Coffer P J, Schweizer R C, Dubois G R, Maikoe T, Lammers J W, Koenderman L
Department of Pulmonary Diseases, University Hospital Utrecht, Utrecht, The Netherlands.
Blood. 1998 Apr 1;91(7):2547-57.
Activation and recruitment of eosinophils in allergic inflammation is in part mediated by chemoattractants and T-helper 2 (Th2)-derived cytokines. However, little is known concerning the signal transduction mechanisms by which this activation occurs. We have investigated tyrosine kinase-mediated activation of phosphatidylinositol 3-kinase (PI3K) and compared this with the activation of the p21ras-ERK signaling pathway in human eosinophils. The related cytokines interleukin-3 (IL-3), IL-5, and granulocyte-macrophage colony-stimulating factor (GM-CSF), all induced PI3K activity detected in antiphosphotyrosine immunoprecipitates. Furthermore, the chemoattractants platelet-activating factor (PAF), RANTES, and C5a were also able to induce phosphotyrosine-associated PI3K activity. Protein kinase B (PKB) is a downstream target of PI3K activation by growth factors. Induction of PKB phosphorylation in human eosinophils was transiently induced on activation with the cytokines IL-4 and IL-5, as well as the chemoattractants PAF, C5a, and RANTES showing a broad activation profile. Surprisingly, analysis of the activation of the mitogen-activated protein (MAP) kinases p44(ERK1) and p42(ERK2), showed that ERK2, but not ERK1, was transiently activated in human eosinophils after stimulation with IL-5 or PAF. Activation kinetics correlated with activation of p21ras by both cytokines and chemoattractants as measured by a novel assay for guanosine triphosphate (GTP)-loading. Finally, using specific inhibitors of both the p21ras-ERK and PI3K signaling pathways, a role was demonstrated for PI3K, but not p21ras-ERK, in activation of the serum-treated zymosan (STZ)-mediated respiratory burst in IL-5 and PAF-primed eosinophils. In summary, these data show that in human eosinophils, Th2-derived cytokines differentially activate both PI3K and MAP kinase signal transduction pathways with distinct functional consequences showing complex regulation of eosinophil effector functions.

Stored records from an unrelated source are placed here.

Lemma high_threshold_never_wins_witness :
  ~ In (ToRoom "NDL234", game_over (Some black) false)
       (emits_of (handle endless (PlacePiece "sock-a" "NDL234" 7 7))).
Proof.
  apply (@high_threshold_never_wins (rooms endless)
           (socket_of endless "sock-a") "NDL234" (room_of endless "NDL234")
           7 7
           (rooms (server_of (handle endless (PlacePiece "sock-a" "NDL234" 7 7))))
           (emits_of (handle endless (PlacePiece "sock-a" "NDL234" 7 7)))).
  - vm_compute. reflexivity.
  - split; [vm_compute; reflexivity | vm_compute; repeat constructor].
  - vm_compute. reflexivity.
  - vm_compute. reflexivity.
Defined.
(** * VideoProcessingAgent: the request/response flow of [search_agent.py]

    A shallow embedding of [VideoProcessingAgent] (its constructor, [assist],
    [transcribe_video], [convert_mp4_to_audio] and [summarize_text]) as
    computations in a state-and-exception monad over an explicit world: the
    file system, the names the [tempfile] module will try, and the trace of
    every effect on an outside collaborator (response handler, speech
    service, model provider, client constructors). *)

From Stdlib Require Import ZArith Lia.
From stdpp Require Import base option list strings gmap.

Local Open Scope string_scope.
Local Open Scope list_scope.

(** ** Python values and exceptions *)

Abbreviation bytes := (list Byte.byte).

(** The one-character string ["\n"]. *)
Definition NL : string := String (Ascii.ascii_of_nat 10) EmptyString.

Inductive Exn : Type :=
| ValueError (msg : string)
| TypeError (msg : string)
| IndexError (msg : string)
| FileExistsError (msg : string)
| FileNotFoundError (msg : string)
| ServiceError (msg : string).      (* raised by a network collaborator *)

(** What an attachment of a query may hold. *)
Inductive PyVal : Type :=
| PyNone
| PyBool (b : bool)
| PyInt (z : Z)
| PyStr (s : string)
| PyBytes (b : bytes).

嗜酸性粒细胞在过敏性炎症中的激活和募集部分是由趋化因子和辅助性T细胞2(Th2)衍生的细胞因子介导的。然而,关于这种激活发生的信号转导机制却知之甚少。我们研究了酪氨酸激酶介导的磷脂酰肌醇3激酶(PI3K)的激活,并将其与人类嗜酸性粒细胞中p21ras-ERK信号通路的激活进行了比较。相关细胞因子白细胞介素-3(IL-3)、IL-5和粒细胞-巨噬细胞集落刺激因子(GM-CSF),均能在抗磷酸酪氨酸免疫沉淀物中检测到诱导的PI3K活性。此外,趋化因子血小板活化因子(PAF)、调节激活正常T细胞表达和分泌的趋化因子(RANTES)和C5a也能够诱导与磷酸酪氨酸相关的PI3K活性。蛋白激酶B(PKB)是生长因子激活PI3K的下游靶点。用细胞因子IL-4和IL-5以及趋化因子PAF、C5a和RANTES激活人类嗜酸性粒细胞时,会短暂诱导PKB磷酸化,显示出广泛的激活谱。令人惊讶的是,对丝裂原活化蛋白(MAP)激酶p44(ERK1)和p42(ERK2)激活的分析表明,在用IL-5或PAF刺激后,人类嗜酸性粒细胞中ERK2而非ERK1被短暂激活。激活动力学与细胞因子和趋化因子对p21ras的激活相关,这通过一种新的三磷酸鸟苷(GTP)负载检测法进行测量。最后,使用p21ras-ERK和PI3K信号通路的特异性抑制剂,证明了PI3K而非p21ras-ERK在IL-5和PAF预处理的嗜酸性粒细胞中血清处理的酵母聚糖(STZ)介导的呼吸爆发激活中起作用。总之,这些数据表明,在人类嗜酸性粒细胞中,Th2衍生的细胞因子以不同方式激活PI3K和MAP激酶信号转导通路,具有不同的功能后果,显示出嗜酸性粒细胞效应功能的复杂调节。